The newer drugs have in some cases shown dramatic life-extending results for patients. Yet cancer remains the second-most-common cause of death in the U.S. after heart disease, killing about 580,000 people a year. Worldwide, 60 percent of all cancer deaths occur in developing countries, where experts say the incidence of the disease is growing rapidly, as is a desperate need for affordable care. That has added urgency to an active debate about whether efforts to combat cancer — and where to put scarce research dollars — need to be rethought.
“If we are winning the war on cancer, we are not winning that fast,” says Vikas Sukhatme, Harvard faculty dean for academic programs at Beth Israel Deaconess Medical Center in Boston and the Victor J. Aresty Professor of Medicine at Harvard Medical School.
Sukhatme and his wife Vidula, an epidemiologist, are among those trying to do something about it. They have spearheaded a new nonprofit, Global Cures, to promote alternative treatments that are unlikely to attract commercial interest from drug companies.
Global Cures calls these forsaken therapies, ” financial orphans.” To help patients and their doctors, the nonprofit is producing reports that explain the science behind promising orphan therapies — those that have shown merit in animal studies and limited human data. And Global Cures also has set itself a more challenging goal — to find the money for clinical trials.
In one example, Retsky and a team of collaborators are exploring whether an inexpensive dose of a generic painkiller before breast cancer surgery might reduce lethal recurrences of the disease. If results in a small retrospective study of 327 mastectomy patients in Europe were to bear out, the anti-inflammatory drug ketorolac could save thousands of lives a year in the United States alone, Sukhatme has estimated.
The data behind the treatment are only suggestive, however, and more testing is required. Retsky and his colleagues have been unable to raise the millions of dollars a large-scale trial would need to make a real determination, in part because no drug company has the incentive to fund such a study, they say.

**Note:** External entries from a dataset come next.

Lemma parse_load_sample_value t d : parse_load_sample t = Value d <-> sample_denotes t d.
Proof.
  unfold parse_load_sample, sample_denotes. split.
  - destruct (find "." t 0) as [i|] eqn:E; [|done]. apply find_split in E as (Ht & Hn & Hl). rewrite Nat.add_1_r.
    destruct (_ || _ || _); [done|]. set (whole := substr 0 i t) in *. set (fraction := substr_from (S i) t) in *.
    destruct (Nat.ltb_spec 9 (length whole)); [done|]. destruct (Nat.ltb_spec 9 (length fraction)); [done|]. cbn [orb].
    intros (w & (Hw & <- & _)%parse_unsigned_value & (f & (Hf & <- & _)%parse_unsigned_value & [= <-])%bind_value)%bind_value.
    exists whole, fraction. rewrite divisor_exact by done. done.
  - intros (w & f & -> & Hw & Hf & Hlw & Hlf & ->).
    assert (("."%char ∉ w) /\ ("."%char ∉ f)) as [Hnw Hnf] by (split; apply numeric_no_char; done || by vm_compute; intros []).
    destruct (find_app_parts "." w f Hnw) as (-> & Hs & Hd). rewrite Nat.add_1_r, Hs, Hd, length_app. cbn [length].
    pose proof (numeric_length_pos w Hw). pose proof (numeric_length_pos f Hf).
    rewrite (proj2 (Nat.eqb_neq _ 0)), (proj2 (Nat.leb_gt _ _)) by lia. cbn [orb].
    rewrite (find_after "." w f "." Hnf), bool_decide_false by (intros Hc; by apply Hc).
    rewrite !(proj2 (Nat.ltb_ge 9 _)) by done. cbn [orb].
    rewrite (proj2 (parse_unsigned_value w _) (conj Hw (conj eq_refl (numeral_nine w Hw Hlw)))).
    rewrite (proj2 (parse_unsigned_value f _) (conj Hf (conj eq_refl (numeral_nine f Hf Hlf)))). cbn [mbind result_bind].
    by rewrite divisor_exact by done.
Qed.

Lemma parse_entities_value t c : parse_entities t = Value c <-> entities_denote t c.
Proof.
  unfold parse_entities, entities_denote. split.
  - destruct (find "/" t 0) as [i|] eqn:E; [|done]. apply find_split in E as (Ht & Hn & Hl). rewrite Nat.add_1_r.
    destruct (_ || _); [done|].
    intros (r & (Hr & <- & Hbr)%parse_unsigned_value & (s & (Hs & <- & Hbs)%parse_unsigned_value & [= <-])%bind_value)%bind_value.
    by exists (substr 0 i t), (substr_from (S i) t).
  - intros (r & s & -> & Hr & Hs & Hbr & Hbs & ->).
    assert ("/"%char ∉ r) as Hnr by (apply numeric_no_char; [done|by vm_compute; intros []]).
    destruct (find_app_parts "/" r s Hnr) as (-> & Hp & Hd). rewrite Nat.add_1_r, Hp, Hd, length_app. cbn [length].
    pose proof (numeric_length_pos r Hr). pose proof (numeric_length_pos s Hs).
    rewrite (proj2 (Nat.eqb_neq _ 0)), (proj2 (Nat.leb_gt _ _)) by lia. cbn [orb].
    rewrite (proj2 (parse_unsigned_value r _) (conj Hr (conj eq_refl Hbr))).
    by rewrite (proj2 (parse_unsigned_value s _) (conj Hs (conj eq_refl Hbs))).
Qed.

Without the confirmation of large-scale human trials, doctors are reluctant to approve patient use of orphan therapies, even in cases where there is little else to offer. It’s a challenging conversation when a patient suggests an alternative medication to a doctor, who despite having the ability to prescribe off-label, doesn’t want to risk making the situation worse. “It borders on crossing the line between good evidence-based medicine and simply trying to deal with the desperate hopes of desperate patients,” says Allen Lichter, chief executive officer of the American Society of Clinical Oncology. Nonetheless, Lichter acknowledges that there are financial orphans that do not get the review they deserve.